自分の資金を考える

債務整理と仕事

債務整理のうち任意整理であればまず、会社に知られることはないと思います。次に、自己破産や個人再生ですが、こちらは任意整理と違い裁判所を通した手続きとなりますが、裁判所から会社に連絡がいくことはないので、通常であれば知られることはないでしょう。また、通常の場合、自己破産や個人再生の申立て後であれば、債権者から会社に取り立ての連絡がいくこともありませんが、弁護士や司法書士に債務整理の依頼をしていない場合は、債務者本人が自己破産や個人再生の申立てを裁判所にするまでの間は債権者から会社に連絡がいくことがありますので、そこからばれる可能性がありますし、給与の差押えをされれば当然、会社の知るところになってしまします。このような不安があるのであれば、司法書士や弁護士に債務整理の依頼をすることを検討してみるのがいいでしょう。
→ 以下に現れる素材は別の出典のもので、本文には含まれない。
(* ===== verification/Runtime.v ===== *)
(** The ring-3 runtime ([userspace/hepos-rt], [userspace/hepos-std]) and the door it knocks at:
    the bump allocator, the system-call wrappers with the registers each declares, and the
    entry stub of [kernel/src/syscall.rs], instruction by instruction, down to
    [Syscall.syscall_dispatch].

    A slice argument is a pointer and a length in the caller's address space. The compiled
    dispatcher obeys the C calling convention: it keeps the callee-saved registers and the
    stack above its frame, and leaves anything in the others ([junk], [junk_stack]). *)

From stdpp Require Import prelude list numbers strings.
From S2P Require Import Prelude Text Pmm Hepfs Memory Paging Process Syscall.

Local Open Scope Z_scope.

(** ** The bump allocator *)

Definition HEAP_SIZE : Z := 262144.

(** [(off + align - 1) & !(align - 1)] *)
Definition align_up (off align : Z) : Z := Z.land (off + align - 1) (Z.lnot (align - 1)).

Record Layout := mkLayout { size : Z; align : Z }.

(** Where a call of [alloc] is: about to exchange after having read [off], or back with the
    offset of its block ([None]: the null pointer). *)
Inductive alloc_pc := Loop (off : Z) | Done (r : option Z).

(** [let mut off = HEAP_OFF.load(..)] *)
Definition alloc_start (HEAP_OFF : Z) : alloc_pc := Loop HEAP_OFF.

(** One round of the loop: the sums, then the exchange with the value of [HEAP_OFF] at that
    moment. *)
Definition alloc_step (l : Layout) (HEAP_OFF : Z) (pc : alloc_pc) : alloc_pc * Z :=
  match pc with
  | Loop off =>
    let aligned := align_up off (align l) in
    let end_ := aligned + size l in
    if HEAP_SIZE <? end_ then (Done None, HEAP_OFF)
    else if HEAP_OFF =? off then (Done (Some aligned), end_)
    else (Loop HEAP_OFF, HEAP_OFF)
  | Done r => (Done r, HEAP_OFF)
  end.

(** ** Registers and instructions *)

Inductive reg := rax | rbx | rcx | rdx | rsi | rdi | rbp | rsp | r8 | r9 | r10 | r11 | r12 | r13 | r14 | r15.

#[global] Instance reg_eq_dec : EqDecision reg.
Proof. solve_decision. Defined.

Record cpu := mkCpu {
  regs : reg → Z;
  rip : Z;
  rflags : Z;
  gs_kernel : bool;     (** which GS base is in place *)
  kernel_stack : Z;     (** [PERCPU], at gs:[0] and gs:[8] *)
  user_rsp : Z;
  stack : Z → Z }.      (** words of the kernel stack *)

Definition set_reg (r : reg) (v : Z) (c : cpu) : cpu :=
  mkCpu (λ r', if decide (r' = r) then v else regs c r') (rip c) (rflags c) (gs_kernel c) (kernel_stack c) (user_rsp c) (stack c).

(** The instructions of the stub. *)
Inductive instr := swapgs | mov_gs8_rsp | mov_rsp_gs (off : Z) | mov (d s : reg) | push (r : reg) | pop (r : reg) | call_dispatch | sysretq.

(** [syscall] itself: RCX and R11 take the return address and the flags, the flags lose IF
    and TF ([SFMASK]); control goes to [syscall_entry]. *)
Definition syscall_insn (c : cpu) : cpu :=
  set_reg r11 (rflags c) (set_reg rcx (rip c)
    (mkCpu (regs c) (rip c) (Z.land (rflags c) (Z.lnot 0x300)) (gs_kernel c) (kernel_stack c) (user_rsp c) (stack c))).

Definition exec1 (i : instr) (c : cpu) : outcome cpu :=
  match i with
  | swapgs => Ok (mkCpu (regs c) (rip c) (rflags c) (negb (gs_kernel c)) (kernel_stack c) (user_rsp c) (stack c))
  | mov_gs8_rsp =>
    if gs_kernel c then Ok (mkCpu (regs c) (rip c) (rflags c) true (kernel_stack c) (regs c rsp) (stack c))
    else Panic "gs: not the per-CPU data"
  | mov_rsp_gs off =>
    if gs_kernel c then Ok (set_reg rsp (if off =? 0 then kernel_stack c else user_rsp c) c) else Panic "gs: not the per-CPU data"
  | mov d s => Ok (set_reg d (regs c s) c)
  | push r =>
    let a := u64 (regs c rsp - 8) in
    Ok (set_reg rsp a (mkCpu (regs c) (rip c) (rflags c) (gs_kernel c) (kernel_stack c) (user_rsp c)
                         (λ b, if b =? a then regs c r else stack c b)))
  | pop r => Ok (set_reg rsp (u64 (regs c rsp + 8)) (set_reg r (stack c (regs c rsp)) c))
  | call_dispatch => Ok c
  | sysretq => Ok (mkCpu (regs c) (regs c rcx) (regs c r11) (gs_kernel c) (kernel_stack c) (user_rsp c) (stack c))
  end.

Definition syscall_entry : list instr :=
  [swapgs; mov_gs8_rsp; mov_rsp_gs 0; push rcx; push r11; push rbp; push rbx; push r12; push r13; push r14; push r15;
   mov r9 r8; mov r8 r10; mov rcx rdx; mov rdx rsi; mov rsi rdi; mov rdi rax;
   call_dispatch;
   pop r15; pop r14; pop r13; pop r12; pop rbx; pop rbp; pop r11; pop rcx; mov_rsp_gs 8; swapgs; sysretq].

Definition callee_saved (r : reg) : bool := bool_decide (r ∈ [rbx; rbp; rsp; r12; r13; r14; r15]).

(** ** The assembly blocks of the wrappers *)

(** [inout(r) v => _], [in(r) v] and [out(r) _] *)
Inductive operand := Inout (r : reg) (v : Z) | In (r : reg) (v : Z) | Out (r : reg).

Definition load_operand (o : operand) (c : cpu) : cpu :=
  match o with Inout r v | In r v => set_reg r v c | Out _ => c end.

(** The registers a block says it changes. *)
Definition clobbers (ops : list operand) : list reg := ops ≫= λ o, match o with Inout r _ | Out r => [r] | In _ _ => [] end.

Record slice_arg := mkSlice { as_ptr : Z; slice_len : Z }.

(** [as i64] *)
Definition i64 (z : Z) : Z := (z + 2 ^ 63) mod 2 ^ 64 - 2 ^ 63.

Section calls.
Context {D : Type} `{!Drive D} (cr0_wp : bool) (port_in : Z → Z → ST (gate D) Z) (block_on_irq : Z → ST (gate D) unit)
        (junk : reg → Z) (junk_stack : Z → Z).

Abbreviation ring0 := (syscall_dispatch cr0_wp port_in block_on_irq).

(** Back from the dispatcher, with [v] in RAX. *)
Definition returned (v : Z) (c : cpu) : cpu :=
  mkCpu (λ r, if decide (r = rax) then v else if callee_saved r then regs c r else junk r)
    (rip c) (rflags c) (gs_kernel c) (kernel_stack c) (user_rsp c)
    (λ a, if regs c rsp <=? a then stack c a else junk_stack a).

(** [None]: the dispatcher did not return (the process is gone). *)
Fixpoint exec (l : list instr) (c : cpu) : ST (gate D) (option cpu) := λ g,
  match l with
  | [] => Ok (Some c, g)
  | call_dispatch :: l =>
    '(o, g) ← ring0 (regs c rdi) (regs c rsi) (regs c rdx) (regs c rcx) (regs c r8) g;
    match o with None => Ok (None, g) | Some v => exec l (returned v c) g end
  | i :: l => c ← exec1 i c; exec l c g
  end.

(** An [asm!] block around [syscall]: the operands, the call, RAX and the state after it. *)
Definition asm_syscall (ops : list operand) (c : cpu) : ST (gate D) (option (Z * cpu)) :=
  o ← exec syscall_entry (syscall_insn (foldl (λ c o, load_operand o c) c ops));
  mret ((λ c', (regs c' rax, c')) <$> o).

(** What the wrapper makes of RAX. *)
Definition wrapped {A} (f : Z → A) (c : ST (gate D) (option (Z * cpu))) : ST (gate D) (option (A * cpu)) :=
  o ← c; mret ((λ '(v, c'), (f v, c')) <$> o).

Definition sys_write_ops (fd : Z) (buf : slice_arg) : list operand :=
  [Inout rax 1; Inout rdi fd; Inout rsi (as_ptr buf); Inout rdx (slice_len buf); Out r8; Out r9; Out r10; Out rcx; Out r11].
Definition sys_exit_ops (code : Z) : list operand := [In rax 60; In rdi code].
Definition sys_getpid_ops : list operand := [Inout rax 39; Out rdi; Out rsi; Out rdx; Out r8; Out r9; Out r10; Out rcx; Out r11].
Definition sys_mmap_mmio_ops (phys_addr len : Z) : list operand :=
  [Inout rax 500; Inout rdi phys_addr; Inout rsi len; Out rdx; Out r8; Out r9; Out r10; Out rcx; Out r11].
Definition sys_port_in_ops (port width : Z) : list operand :=
  [Inout rax 501; Inout rdi port; Inout rsi width; Out rdx; Out r8; Out r9; Out r10; Out rcx; Out r11].
Definition sys_port_out_ops (port width value : Z) : list operand :=
  [Inout rax 502; Inout rdi port; Inout rsi width; Inout rdx value; Out r8; Out r9; Out r10; Out rcx; Out r11].
Definition sys_wait_irq_ops (vector : Z) : list operand :=
  [Inout rax 503; Inout rdi vector; Out rsi; Out rdx; Out r8; Out r9; Out r10; Out rcx; Out r11].
Definition sys_mmap_anon_ops (len : Z) : list operand :=
  [Inout rax 504; Inout rdi len; Out rsi; Out rdx; Out r8; Out r9; Out r10; Out rcx; Out r11].
Definition sys_input_state_ops (out : Z) : list operand :=
  [Inout rax 505; Inout rdi out; Out rsi; Out rdx; Out r8; Out r9; Out r10; Out rcx; Out r11].
Definition sys_fs_list_dir_ops (path : slice_arg) : list operand :=
  [Inout rax 506; Inout rdi (as_ptr path); Inout rsi (slice_len path); Out rdx; Out r10; Out r8; Out r9; Out rcx; Out r11].
Definition sys_fs_read_file_ops (path : slice_arg) : list operand :=
  [Inout rax 507; Inout rdi (as_ptr path); Inout rsi (slice_len path); Out rdx; Out r10; Out r8; Out r9; Out rcx; Out r11].
Definition sys_fs_write_file_ops (path data : slice_arg) : list operand :=
  [Inout rax 508; Inout rdi (as_ptr path); Inout rsi (slice_len path); Inout rdx (as_ptr data); Inout r10 (slice_len data); Out r8; Out r9; Out rcx; Out r11].
Definition sys_fs_create_ops (path : slice_arg) (is_dir : bool) : list operand :=
  [Inout rax 509; Inout rdi (as_ptr path); Inout rsi (slice_len path); Inout rdx (Z.b2z is_dir); Out r8; Out r9; Out r10; Out rcx; Out r11].
Definition sys_fs_poll_ops (out : slice_arg) : list operand :=
  [Inout rax 510; Inout rdi (as_ptr out); Inout rsi (slice_len out); Out rdx; Out r10; Out r8; Out r9; Out rcx; Out r11].
Definition sys_service_ctl_ops (service_id action : Z) : list operand :=
  [Inout rax 511; Inout rdi service_id; Inout rsi action; Out rdx; Out r10; Out r8; Out r9; Out rcx; Out r11].
Definition sys_service_poll_ops : list operand := [Inout rax 512; Out rdi; Out rsi; Out rdx; Out r10; Out r8; Out r9; Out rcx; Out r11].
Definition sys_spawn_bytes_ops (data : slice_arg) (arg : Z) : list operand :=
  [Inout rax 513; Inout rdi (as_ptr data); Inout rsi (slice_len data); Inout rdx arg; Out r10; Out r8; Out r9; Out rcx; Out r11].

(** The calls a program can make of the runtime. *)
Inductive rt_call :=
| rt_write (fd : Z) (buf : slice_arg) | rt_exit (code : Z) | rt_getpid | rt_mmap_mmio (phys_addr len : Z)
| rt_port_in (port width : Z) | rt_port_out (port width value : Z) | rt_wait_irq (vector : Z) | rt_mmap_anon (len : Z)
| rt_input_state (out : Z) | rt_fs_list_dir (path : slice_arg) | rt_fs_read_file (path : slice_arg)
| rt_fs_write_file (path data : slice_arg) | rt_fs_create (path : slice_arg) (is_dir : bool) | rt_fs_poll (out : slice_arg)
| rt_service_ctl (service_id action : Z) | rt_service_poll | rt_spawn_bytes (data : slice_arg) (arg : Z).

(** The block of each call. *)
Definition block_of (k : rt_call) : list operand :=
  match k with
  | rt_write fd buf => sys_write_ops fd buf | rt_exit code => sys_exit_ops code | rt_getpid => sys_getpid_ops
  | rt_mmap_mmio p n => sys_mmap_mmio_ops p n | rt_port_in p w => sys_port_in_ops p w | rt_port_out p w v => sys_port_out_ops p w v
  | rt_wait_irq v => sys_wait_irq_ops v | rt_mmap_anon n => sys_mmap_anon_ops n | rt_input_state out => sys_input_state_ops out
  | rt_fs_list_dir p => sys_fs_list_dir_ops p | rt_fs_read_file p => sys_fs_read_file_ops p | rt_fs_write_file p d => sys_fs_write_file_ops p d
  | rt_fs_create p b => sys_fs_create_ops p b | rt_fs_poll out => sys_fs_poll_ops out | rt_service_ctl i a => sys_service_ctl_ops i a
  | rt_service_poll => sys_service_poll_ops | rt_spawn_bytes d a => sys_spawn_bytes_ops d a
  end.

(** [pid as u32], [val as u32], [ret as i64]; the calls without a result give 0. *)
Definition result_of (k : rt_call) (v : Z) : Z :=
  match k with
  | rt_write _ _ | rt_exit _ | rt_port_out _ _ _ | rt_wait_irq _ => 0
  | rt_getpid | rt_port_in _ _ => u32 v
  | rt_mmap_mmio _ _ | rt_mmap_anon _ | rt_input_state _ => v
  | _ => i64 v
  end.

Definition rt (k : rt_call) (c : cpu) : ST (gate D) (option (Z * cpu)) := wrapped (result_of k) (asm_syscall (block_of k) c).

(** ** [hepos_std] *)

(** [io::write_bytes], [process::exit], [process::id]; [print!] formats into one slice,
    [println!] adds a newline of its own. *)
Definition write_bytes (buf : slice_arg) : rt_call := rt_write 1 buf.
Definition process_exit (code : Z) : rt_call := rt_exit (u64 code).
Definition process_id : rt_call := rt_getpid.
Definition println (text newline : slice_arg) : list rt_call := [write_bytes text; write_bytes newline].
End calls.

(** The runtime's copies of the structures the kernel fills in. *)
Record InputState := mkInput { mouse_valid : Z; mouse_x : Z; mouse_y : Z; mouse_buttons : Z; key_count : Z; keys : list Z }.
Record DirEntryOut := mkDirEntry { ino : Z; name_len : Z; name : list Z }.

(** Their fields in [repr(C)] layout. *)
Definition as_input_state (b : list Z) : InputState :=
  mkInput (le_val (sub 0 4 b)) (i32 (le_val (sub 4 4 b))) (i32 (le_val (sub 8 4 b))) (le_val (sub 12 4 b)) (le_val (sub 16 4 b)) (sub 20 16 b).
Definition as_dir_entry (b : list Z) : DirEntryOut := mkDirEntry (le_val (sub 0 4 b)) (le_val (sub 4 4 b)) (sub 8 60 b).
司法書士や弁護士に債務整理の依頼をした場合は、直ちに全債権者に受任通知書を送りますが、その通知が届いた以降は債権者が債務者本人に直接請求をすることは禁止されていますので、このことが原因で会社にばれることもまずありません。

 

先ほども書いたように、債務整理のうち任意整理は裁判所を通した手続きではありませんので、会社に知られることはまずないと思われますので、会社をやめなければといった心配もありません。次に、自己破産と個人再生ですが、こちらは裁判所を通した手続きですので官報に掲載されてしまいますので、会社にばれる可能性は0とはいえませんが、官報を見る人はほとんどいませんし、自己破産や個人再生をしても戸籍や住民票に掲載されることはありませんので、通常であれば会社にばれることはないと思われます。もし、債務整理をしたことが会社に知られてしまっても、債務整理を理由に会社をクビにすることはできませんし、辞める必要も一切ありません。しかし、そうはいっても債務整理が会社に知られてしまうと、居づらくなって退職してしまうケースがあるということもいなめません。

 

また、債務整理をする段階で特に債権者から提訴されていないのであれば、原則的に差押えを受けることはありません。もし、債務整理をする前に提訴されて判決を取られていたり、公正証書を作成している場合は差押えの危険があるのですが、民事執行法では差押禁止債権として給料・賃金などを規定しているため、これらの債権については1/4までしか差押えを認めていません。よって、残りの3/4については差押えをすることはできません。なお、民事執行法では、標準的な世帯の必要生計費を勘案して政令で金額(33万円)を定めているので、それ以下は1/4しか差押えられないように定めています。このため、債務者がそれ以上の給与を得ているのであれば、それ以上の分については全額差押えることができるということになります。なお、債務整理のうち自己破産を選択した場合なのですが、破産法の改正により免責許可の申立てがあり、同時破産廃止決定などが確定し、破産手続きの終結が決定されていれば、免責が決定し、確定するまでの間は、破産者の財産に対して強制執行や仮差押え・仮処分などができなくなり、すでになされているものについても中止されることになりました。さらに、免責が決定・確定した場合にはすでになされていた強制執行などは効力を失ってしまいます。また、債務整理のうち個人再生を選択した場合は、個人再生を裁判所に申し立てると再生手続開始決定が出て、その後に本格的な再生手続きが進んでいくのですが、この再生手続開始決定後は債権者は差押えをすることができなくなります。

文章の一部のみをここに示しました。